Work instructions:
Pick out every line of the entries below where "Some" occurs, and copy those lines.

Source data:
(* ===== verification/TodoDemo.v ===== *)
(** Concrete runs of the todo list: the witnesses of its theorems, a recency that
    is lost when the file is reopened, and a change that two saves lose. *)

From S2P Require Import Prelude PyValue PyText OrderedDict Todo TodoProps.
From Stdlib Require Import Ascii.

Local Open Scope Z_scope.

#[global] Instance demo_todo_env : TodoEnv := {|
  time_time n := PFloat (Z.of_nat n + 1) 1 (pretty (n + 1)%nat +:+ ".0");
  py_float_text _ := None;
|}.
Lemma demo_clock_times n : is_time (time_time n).
Proof. simpl. eexists _, _, _. split; [done|]. lia. Qed.

Definition todo_empty : TodoWorld := {| todos := []; todo_file := None; todo_ticks := 0 |}.

(** Calls one after the other on a store for two sessions of three items. *)
Fixpoint todo_calls (S : TodoStore) (ops : list todo_op) (w : TodoWorld) : TodoWorld :=
  match ops with [] => w | op :: rest => todo_calls S rest (call S op w).1 end.
Definition demo_file : TodoStore := file_store 2 3.

Lemma file_calls_steps ops w : rtc (file_step 2 3) w (todo_calls demo_file ops w).
Proof.
  revert w. induction ops as [|op ops IH]; intros w; simpl; [done|].
  eapply rtc_l; [apply (fs_call 2 3 w op)|apply IH].
Qed.

Definition demo_ops : list todo_op :=
  [OpSetPlan "b" ["write"; "test"]; OpSetPlan "a" ["read"]; OpAddItem "b" "review" 1;
   OpUpdateStatus "b" 0 "done"].
Definition w_todo : TodoWorld := todo_calls demo_file demo_ops todo_empty.
Example demo_plan :
  option_map (λ t, map (λ x, (ti_index x, ti_text x, ti_status x)) (td_items t)) (od_get (todos w_todo) "b")
  = Some [(0, "write", "done"); (1, "review", "todo"); (2, "test", "todo")].
Proof. vm_compute. reflexivity. Qed.

Definition no_item : TodoItem := new_item 0 "" PNone.
Definition plan_b : Todo := default (new_plan "" [] PNone) (od_get (todos w_todo) "b").
Definition item_b : TodoItem := default no_item (td_items plan_b !! 1%nat).

Lemma todo_plans_wellformed_witness :
  NoDup (map fst (todos w_todo)) ∧ (length (todos w_todo) ≤ 2)%nat ∧ td_session_id plan_b = "b" ∧
  (length (td_items plan_b) ≤ 3)%nat ∧ ti_index item_b = Z.of_nat 1 ∧ ti_status item_b ∈ VALID_STATUSES.
Proof.
  apply (todo_plans_wellformed 2 3 demo_clock_times todo_empty w_todo "b" plan_b 1 item_b).
  - by split.
  - apply file_calls_steps.
  - vm_compute. reflexivity.
  - vm_compute. reflexivity.
Defined.

Lemma todo_reopen_restores_witness :
  ∃ w', open_store 2 w_todo = (w', Ok ()) ∧ ∀ k, od_get (todos w') k = od_get (todos w_todo) k.
Proof. apply (todo_reopen_restores 2 3 demo_clock_times todo_empty w_todo); [by split|apply file_calls_steps]. Defined.

(** ** Eviction *)

Definition demo_memory : TodoStore := memory_store 2 3.
Definition w_used : TodoWorld :=
  todo_calls demo_memory [OpSetPlan "a" ["read"]; OpSetPlan "b" ["write"]; OpGetPlan "a"] todo_empty.
Lemma used_run : mem_run 2 3 todo_empty ["a"; "b"; "a"] w_used.
Proof.
  exact (mr_call 2 3 _ (OpGetPlan "a") _ _ (mr_call 2 3 _ (OpSetPlan "b" ["write"]) _ _
    (mr_call 2 3 _ (OpSetPlan "a" ["read"]) _ _ (mr_start 2 3 todo_empty)))).
Qed.
Lemma least_recent_evicted_witness : (age "a" ["a"; "b"; "a"] < age "b" ["a"; "b"; "a"])%nat.
Proof.
  eapply (least_recent_evicted 2 3 demo_clock_times todo_empty ["a"; "b"; "a"] w_used "c" ["plan"]).
  - reflexivity.
  - exact used_run.
  - vm_compute. reflexivity.
  - done.
  - done.
  - vm_compute. done.
  - vm_compute. reflexivity.
  - vm_compute. done.
Defined.

(** Reopening sorts the sessions by name: the session used last, [a], is then the
    first to be evicted, although [b] was used before it. *)
Theorem reopening_forgets_recency :
  let before := todo_calls demo_file [OpSetPlan "a" ["read"]; OpSetPlan "b" ["write"]; OpGetPlan "a"] todo_empty in
  let reopened := (open_store 2 before).1 in
  map fst (todos (call demo_file (OpSetPlan "c" ["plan"]) before).1) = ["a"; "c"] ∧
  map fst (todos (call demo_file (OpSetPlan "c" ["plan"]) reopened).1) = ["b"; "c"].
Proof. vm_compute. by split. Qed.

(** ** The tool *)

Lemma todo_write_then_read_witness :
  let _ := memory_store 2 3 in
  ∃ w' r t, _h_todo_write (Some "s") [(" read ", "done"); ("write", "")] w_todo = (w', Ok r) ∧
    od_get (todos w') (_resolve_session_id (Some "s")) = Some t ∧
    map ti_text (td_items t) = map (λ i, py_strip i.1) [(" read ", "done"); ("write", "")] ∧
    map ti_status (td_items t) = map given_status [(" read ", "done"); ("write", "")] ∧
    dget r "plan" = Some (_serialize_plan (Some t) (_resolve_session_id (Some "s"))).
Proof.
  apply (todo_write_then_read 2 3 ltac:(lia) (Some "s") [(" read ", "done"); ("write", "")] w_todo).
  - simpl. lia.
  - repeat constructor; vm_compute; set_solver.
Defined.

(** ** Concurrent saves *)

Definition w1_conc : TodoWorld := (call (memory_store 2 3) (OpSetPlan "a" ["read"]) todo_empty).1.
Definition w2_conc : TodoWorld := (call (memory_store 2 3) (OpSetPlan "b" ["write"]) w1_conc).1.

(** Two threads each set a plan and save; both calls return, and the file lacks one
    of the plans: the older snapshot was written last. *)
Theorem concurrent_saves_lose_update :
  ∃ w, rtc (conc_step 2 3) (todo_empty, [Idle; Idle]) (w, [Idle; Idle]) ∧
    od_get (todos w) "b" ≠ None ∧
    ∀ w', open_store 2 w = (w', Ok ()) → od_get (todos w') "b" = None.
Proof.
  exists (set_file (store_payload (todos w1_conc)) (set_file (store_payload (todos w2_conc)) w2_conc)).
  split_and!.
  - eapply rtc_l; [by apply (cs_call 2 3 0 (OpSetPlan "a" ["read"]) todo_empty w1_conc true [Idle; Idle])|].
    eapply rtc_l; [by apply (cs_snapshot 2 3 0)|].
    eapply rtc_l; [by eapply (cs_call 2 3 1 (OpSetPlan "b" ["write"]) w1_conc w2_conc true)|].
    eapply rtc_l; [by apply (cs_snapshot 2 3 1)|].
    eapply rtc_l; [by apply (cs_write 2 3 1)|].
    eapply rtc_l; [by apply (cs_write 2 3 0)|]. done.
  - vm_compute. done.
  - intros w' E. vm_compute in E. injection E as <-. vm_compute. reflexivity.
Qed.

Problem solution:
  = Some [(0, "write", "done"); (1, "review", "todo"); (2, "test", "todo")].
  ∃ w' r t, _h_todo_write (Some "s") [(" read ", "done"); ("write", "")] w_todo = (w', Ok r) ∧
    od_get (todos w') (_resolve_session_id (Some "s")) = Some t ∧
    dget r "plan" = Some (_serialize_plan (Some t) (_resolve_session_id (Some "s"))).
  apply (todo_write_then_read 2 3 ltac:(lia) (Some "s") [(" read ", "done"); ("write", "")] w_todo).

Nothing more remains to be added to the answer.